The Dec. 13 visit of Prime Minister Naftali Bennett in Abu Dhabi clearly reflected tightening bilateral relations between Israel and the United Arab Emirates. But are relations between Qatar and Israel also changing? A recently reported agreement in the diamond trade suggests they might be.
Qatar and Israel do not have diplomatic ties. Trade relations were first established in 1996, following the Oslo Accords, but were severed in 2009. Furthermore, the Gulf country kept its distance from the 2021 Abraham Accords, normalizing ties between Israel, Bahrain, the UAE, Morocco and Sudan.
According to Israeli and Qatari sources, the two governments have reached a commercial agreement regarding the diamond market: Israel will allow Qatar to formally join the list of countries allowed to trade in diamonds, and Qatar will allow Israeli merchants to enter the country without obstruction and even to establish a formal presence if needed.

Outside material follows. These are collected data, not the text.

Lemma run_heap_sim evs w w' e :
  heap w' = heap w ->
  outbox w' = outbox w ++ [e] ->
  no_positive_ack (length (outbox w)) evs = true ->
  heap (run evs w') = heap (run evs w).
Proof.
  revert w w'. induction evs as [|ev evs IH]; intros w w' Hh Ho Hevs; [done|].
  simpl in Hevs. apply andb_prop in Hevs as [Hev Hevs].
  apply negb_true_iff in Hev.
  rewrite !run_cons. apply IH.
  - by apply step_heap_sim with e.
  - by rewrite !step_outbox.
  - by rewrite step_outbox.
Qed.

(** A positive acknowledgment to the closure of [revokeOne] calls
    [revokeWork] on [this.manager] and resolves the promise. *)
Lemma step_positive_ack w i err a this p wd tenant document work m x :
  outbox w !! i = Some x ->
  em_callback x = RevokeObjectAck this p wd tenant document work ->
  heap w !! manager this = Some m ->
  step w (Deliver i err (Some a))
  = resolve p (set_heap (<[manager this :=
                            revokeWork wd tenant document work m]> (heap w)) w).
Proof.
  intros Hx Hcb Hm. unfold step. rewrite Hx. unfold run_callback.
  by rewrite Hcb, Hm.
Qed.

(** A negative acknowledgment to the closure of [revokeOne] is logged with
    [winston.error] and does nothing else. *)
Lemma step_negative_ack w i err this p wd tenant document work x :
  outbox w !! i = Some x ->
  em_callback x = RevokeObjectAck this p wd tenant document work ->
  step w (Deliver i err None) = winston_log error err w.
Proof.
  intros Hx Hcb. unfold step. rewrite Hx. unfold run_callback.
  by rewrite Hcb.
Qed.

(** C1. Within one assignment's revoke, [revokeWork] (the remove mutation of
    the State Manager) is performed only after a positive acknowledgment to
    that revoke has been observed.  The request is one message on the owning
    worker's socket; issuing it changes no State Manager; as long as the
    transport has delivered no positive acknowledgment to the request's
    callback, whatever else happens (negative acknowledgments, time passing,
    the callbacks of other requests), the State Managers are exactly what
    they would be had the request never been issued; and the step that
    delivers a positive acknowledgment is the one that applies
    [revokeWork]. *)
Theorem revoke_only_after_positive_ack this tenant document work wd w evs :
  no_positive_ack (length (outbox w)) evs = true ->
  exists p w1,
    revokeOne this tenant document work wd w = Some (p, w1)
    /\ outbox w1
       = outbox w ++ [revoke_emit this p
                        (tenant, document, {| workType := work; detail := wd |})]
    /\ heap w1 = heap w
    /\ heap (run evs w1) = heap (run evs w)
    /\ forall err a m,
         heap (run evs w1) !! manager this = Some m ->
         heap (step (run evs w1) (Deliver (length (outbox w)) err (Some a)))
         = <[manager this := revokeWork wd tenant document work m]>
             (heap (run evs w1)).
Proof.
  intros Hevs. eexists _, _. split; [apply revokeOne_eq|].
  split; [simpl; by rewrite Nat.add_0_r|]. split; [done|]. split.
  - eapply run_heap_sim; [done| |done]. simpl. by rewrite Nat.add_0_r.
  - intros err a m Hm.
    erewrite step_positive_ack; [|..|exact Hm].
    + by rewrite resolve_heap.
    + rewrite run_outbox. simpl. by apply list_lookup_middle.
    + simpl. reflexivity.
Qed.

(** A revoke request whose callback is never invoked commutes with every
    other event: the world is the one without the request, plus the pending
    promise and the message. *)
Lemma step_add_revoke this x w ev :
  wf_world w ->
  delivery_for (length (outbox w)) ev = false ->
  step (add_revokes this [x] w) ev = add_revokes this [x] (step w ev).
Proof.
  intros Hwf Hev. destruct ev as [i err ack|ms]; [|done].
  simpl in Hev. apply bool_decide_eq_false in Hev.
  destruct w as [h c o ps lg]. unfold wf_world in Hwf. simpl in *.
  destruct (decide (i < length o)%nat) as [Hlt|Hge].
  - rewrite lookup_app_l by done.
    destruct (o !! i) as [e|] eqn:He; [|done].
    pose proof (proj1 (Forall_lookup _ _) Hwf i e He) as Hp.
    cbv beta in Hp.
    destruct (em_callback e) as [this' p wd t d wt|wd md], ack as [a|];
      simpl; try done.
    destruct (h !! manager this') as [m|]; [|done].
    specialize (Hp p eq_refl).
    unfold resolve; simpl. rewrite lookup_app_l by done.
    destruct (ps !! p) as [[]|]; try done.
    unfold add_revokes, set_promises, set_outbox; simpl.
    rewrite insert_app_l by done. by rewrite length_insert.
  - rewrite lookup_ge_None_2 by (rewrite length_app; simpl; lia).
    by rewrite lookup_ge_None_2 by lia.
Qed.

Lemma run_add_revoke this x evs w :
  wf_world w ->
  no_delivery (length (outbox w)) evs = true ->
  run evs (add_revokes this [x] w) = add_revokes this [x] (run evs w).
Proof.
  revert w. induction evs as [|ev evs IH]; intros w Hwf Hevs; [done|].
  simpl in Hevs. apply andb_prop in Hevs as [Hev Hevs].
  apply negb_true_iff in Hev.
  rewrite !run_cons, step_add_revoke by done.
  apply IH; [by apply step_wf|by rewrite step_outbox].
Qed.

Lemma run_promises_length evs w :
  length (promises (run evs w)) = length (promises w).
Proof.
  revert w. induction evs as [|ev evs IH]; intros w; [done|].
  by rewrite run_cons, IH, step_promises_length.
Qed.

(** C2 (as the code has it).  [revokeOne] registers no timer and never reads
    [ackTimeout]: the wait for the worker's acknowledgment is not bounded.
    If the transport never invokes the callback of a revoke request, then
    however much time passes (the clock advances by the time elapsed), and
    whatever happens to other requests, the promise of the request is still
    pending. *)
Theorem revoke_wait_is_unbounded this tenant document work wd w evs :
  wf_world w ->
  no_delivery (length (outbox w)) evs = true ->
  exists p w1,
    revokeOne this tenant document work wd w = Some (p, w1)
    /\ clock (run evs w1) = clock w + elapsed evs
    /\ promises (run evs w1) !! p = Some Pending.
Proof.
  intros Hwf Hevs. eexists _, _. split; [apply revokeOne_eq|]. split.
  - by rewrite run_clock.
  - rewrite run_add_revoke by done. simpl.
    rewrite <- (run_promises_length evs w). by apply list_lookup_middle.
Qed.

(** C3 (as the code has it).  A negative acknowledgment to a revoke request
    is logged with [winston.error] and changes nothing else: no State
    Manager is touched, nothing is sent again, the promise is left as it
    was.  When no acknowledgment arrives at all, the request leaves no trace
    but its message and its pending promise: the State Managers and the log
    are what they would be without the request, however much time passes. *)
Theorem failed_revoke_leaves_assignment this tenant document work wd w evs :
  wf_world w ->
  exists p w1,
    revokeOne this tenant document work wd w = Some (p, w1)
    /\ (forall err,
          step (run evs w1) (Deliver (length (outbox w)) err None)
          = winston_log error err (run evs w1))
    /\ (no_delivery (length (outbox w)) evs = true ->
          heap (run evs w1) = heap (run evs w)
          /\ winston (run evs w1) = winston (run evs w)
          /\ outbox (run evs w1) = outbox w1).
Proof.
  intros Hwf. eexists _, _. split; [apply revokeOne_eq|]. split.
  - intros err. eapply step_negative_ack.
    + rewrite run_outbox. simpl. by apply list_lookup_middle.
    + simpl. reflexivity.
  - intros Hevs. rewrite run_outbox. rewrite run_add_revoke by done. done.
Qed.

(** *** The sweep *)

Lemma add_revokes_nil this w : add_revokes this [] w = w.
Proof.
  destruct w. unfold add_revokes, set_promises, set_outbox; simpl.
  by rewrite !app_nil_r.
Qed.

Lemma add_revokes_app this xs ys w :
  add_revokes this (xs ++ ys) w = add_revokes this ys (add_revokes this xs w).
Proof.
  destruct w as [h c o ps lg].
  unfold add_revokes, set_promises, set_outbox; simpl.
  rewrite !length_app, replicate_add, imap_app, length_replicate, !app_assoc.
  do 2 f_equal. apply imap_ext. intros k x _. simpl.
  by rewrite Nat.add_assoc.
Qed.

(** The inner loop, [for (let worker of doc.workers)]. *)
Lemma forM_revokeOne this tenant document wks w :
  forM wks (fun wk => revokeOne this tenant document (workType wk) (detail wk)) w
  = Some (seq (length (promises w)) (length wks),
          add_revokes this (map (fun wk => (tenant, document, wk)) wks) w).
Proof.
  revert w. induction wks as [|wk wks IH]; intros w.
  - simpl. unfold ret. by rewrite add_revokes_nil.
  - cbn [forM]. unfold bind at 1. rewrite revokeOne_eq.
    unfold bind at 1. rewrite IH. unfold ret.
    destruct wk as [wt wd]. cbn [workType detail map].
    change ((tenant, document, {| workType := wt; detail := wd |})
              :: map (fun wk => (tenant, document, wk)) wks)
      with ([(tenant, document, {| workType := wt; detail := wd |})]
              ++ map (fun wk => (tenant, document, wk)) wks).
    rewrite add_revokes_app. do 2 f_equal.
    unfold add_revokes. cbn [promises set_promises length seq].
    do 2 f_equal. rewrite length_app. simpl. lia.
Qed.

(** The outer loop, [for (let doc of docs)]. *)
Lemma forM_docs this docs w :
  exists pss,
    forM docs (fun doc =>
      forM (workers doc) (fun wk =>
        revokeOne this (tenantId doc) (documentId doc)
                  (workType wk) (detail wk))) w
    = Some (pss, add_revokes this (sweep_pairs docs) w)
    /\ concat pss = seq (length (promises w)) (length (sweep_pairs docs)).
Proof.
  revert w. induction docs as [|doc docs IH]; intros w.
  - exists []. simpl. unfold ret. by rewrite add_revokes_nil.
  - cbn [forM]. unfold bind at 1. rewrite forM_revokeOne.
    destruct (IH (add_revokes this
                    (map (fun wk => (tenantId doc, documentId doc, wk))
                         (workers doc)) w)) as (pss & Hpss & Hcat).
    unfold bind at 1. rewrite Hpss. unfold ret.
    eexists. split.
    + cbn [sweep_pairs flat_map]. by rewrite add_revokes_app.
    + cbn [concat sweep_pairs flat_map]. rewrite Hcat.
      rewrite length_app, seq_app, length_map. do 2 f_equal.
      unfold add_revokes. cbn [promises set_promises].
      by rewrite length_app, length_replicate, !length_map.
Qed.

Lemma revokeExpiredWork_eq this w m :
  heap w !! manager this = Some m ->
  revokeExpiredWork this w
  = Some (seq (length (promises w))
              (length (sweep_pairs (getExpiredDocuments (clock w) m))),
          add_revokes this (sweep_pairs (getExpiredDocuments (clock w) m)) w).
Proof.
  intros Hm. unfold revokeExpiredWork, the_manager, Date_now.
  unfold bind at 1. rewrite Hm. unfold bind at 1. unfold bind at 1.
  destruct (forM_docs this (getExpiredDocuments (clock w) m) w)
    as (pss & -> & Hcat).
  unfold ret. by rewrite Hcat.
Qed.

(** C4 (as the code has it).  [revokeExpiredWork] reads the expired
    documents of [this.manager] and, for every [(taskType, worker)] pair of
    every expired document, in order, emits exactly one "RevokeObject"
    message on the worker's socket naming the worker's client id, the tenant
    id, the document id and the task type, and collects exactly one promise.
    It does not wait: the call returns the array of promises at once, every
    one of them still pending, having touched neither a State Manager nor
    the log. *)
Theorem sweep_issues_one_revoke_per_pair this w m :
  heap w !! manager this = Some m ->
  let pairs := sweep_pairs (getExpiredDocuments (clock w) m) in
  exists ps w1,
    revokeExpiredWork this w = Some (ps, w1)
    /\ ps = seq (length (promises w)) (length pairs)
    /\ outbox w1
       = outbox w
         ++ imap (fun k x => revoke_emit this (length (promises w) + k) x) pairs
    /\ (forall k tenant document wk,
          pairs !! k = Some (tenant, document, wk) ->
          exists e,
            outbox w1 !! (length (outbox w) + k)%nat = Some e
            /\ em_socket e = socket (detail wk)
            /\ em_event e = "RevokeObject"
            /\ em_args e = [clientId (worker (detail wk)); tenant; document;
                            workType wk])
    /\ promises w1 = promises w ++ replicate (length pairs) Pending
    /\ (forall p, In p ps -> promises w1 !! p = Some Pending)
    /\ heap w1 = heap w /\ winston w1 = winston w /\ clock w1 = clock w.
Proof.
  intros Hm pairs. eexists _, _.
  split; [by apply revokeExpiredWork_eq|]. fold pairs.
  split; [done|]. split; [done|]. split; [|split; [done|split; [|done]]].
  - intros k t d wk Hk. eexists. split.
    + simpl. rewrite lookup_app_r by lia.
      replace (length (outbox w) + k - length (outbox w))%nat with k by lia.
      by rewrite list_lookup_imap, Hk.
    + done.
  - intros p Hp. apply in_seq in Hp. simpl.
    rewrite lookup_app_r by lia. apply lookup_replicate_2. lia.
Qed.

(** *** The fate of a promise *)

Lemma resolve_lookup_ne p q w :
  p <> q -> promises (resolve q w) !! p = promises w !! p.
Proof.
  intros Hne. unfold resolve. destruct (promises w !! q) as [[]|]; try done.
  simpl. by rewrite list_lookup_insert_ne.
Qed.

Lemma resolve_lookup_pending p w :
  promises w !! p = Some Pending ->
  promises (resolve p w) !! p = Some Fulfilled.
Proof.
  intros Hp. unfold resolve. rewrite Hp. simpl.
  apply list_lookup_insert_eq. by eapply lookup_lt_Some.
Qed.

The story began three and half years ago, when Qatar tried to convene the Kimberly Process committee, which regulates the global diamond market, and the World Federation of Diamond Bourses, in order to receive permission to trade diamonds on the way to establishing their own exchange. But Yoram Dvash, who was then vice president of the World Federation of Diamond Bourses, and president of the Israeli Diamond Exchange, stopped the move with the help of the United Arab Emirates, which also opposed it.
Six months ago, the Qataris renewed contacts, and again brought the issue of establishing their own diamond bourse to the Kimberley Process committee. The committee requires unanimous approval, and every nation, including Israel and the Emirates, who are members, has a right to veto.
Within Israel, the Foreign Ministry saw the Qatari request as an opportunity to continue the momentum of the Abraham Accords, even if it wasn’t a full normalization agreement. However, the Ministry of the Economy and the diamond regulators worried about limited access to the exchange and to the free commerce zone in Qatar. According to a source involved in the discussion, the final decision was reached in a conversation between Foreign Minister Yair Lapid and Minister of the Economy Orna Barbivai.
The United Arab Emirates, which have acted in cooperation with Israel on the diamond market for years, finally removed their objection, thanks to a reconciliation between the Saudi bloc and Qatar in January.
Following the agreement with the Emiratis, contacts between Israel and Qatar became direct, and the Qataris initially offered a general commitment that any merchant from any nation that is a member of the World Federation of Diamond Bourses could come to Qatar. Israel insisted on an organized and swift process of entry visa unique to Israelis because of the official diplomatic rift between the nations, and the Qataris agreed in the end.
According to the secret arrangement, which was reportedly agreed upon by the Foreign Ministry and Ministry of the Economy and the government of Qatar, contact people in Israel and Doha were designated to receive entry and commercial visa requests. The Qataris committed to processing visa requests within five days and allowing any Israeli merchant to operate at the diamond and jewelry free trade zone being planned and at the future diamond exchange.
The direct economic significance of the agreement is not major, at least not for the next few years. It will take a long time for the Qataris to lay the foundations for significant commerce, and make a foothold in an area controlled by strong veteran players. The close Israeli connection to the Dubai diamond exchange (the two countries already signed a strategic cooperation agreement) supplies connections to merchants from nations that have no diplomatic relations with Israel. However, the agreement is still the first diplomatic agreement after the signing of the Abraham Accords and a possible opening to future commercial agreements.
Dr. Ron Malka, director of the Ministry of the Economy and Industry, says that the episode points to the growing commercial status of Israel. Israel is open to any initiative from any nation in the region, he said, including Qatar.
Yoram Dvash, president of the World Federation of Diamond Bourses, says that it was clear to Qatar that without Israeli agreement it couldn't be a legitimate actor in the diamond industry.
Qatar has maintained a role as a financial channel for aid and assistance to Gaza. As part of its attempts to gain influence again, Qatar has started subsidizing both fuel for power stations in the Gaza Strip as well as thousands of needy families in Gaza on a weekly basis. Israel had authorized these payments. The Qatar emissary to Gaza, Mohammad al-Emadi, is regularly in contact with Israeli authorities. According to reports in February 2020, as part of the contacts on this issue, former Mossad chief Yossi Cohen visited Doha.
For Israel, the diamond trade agreement could reap dividends, certainly on the economic level, but also perhaps on the diplomatic level, in distancing Qatar from those nations and organizations that are in conflict with Israel, and bringing it closer to the moderate Sunni Gulf states.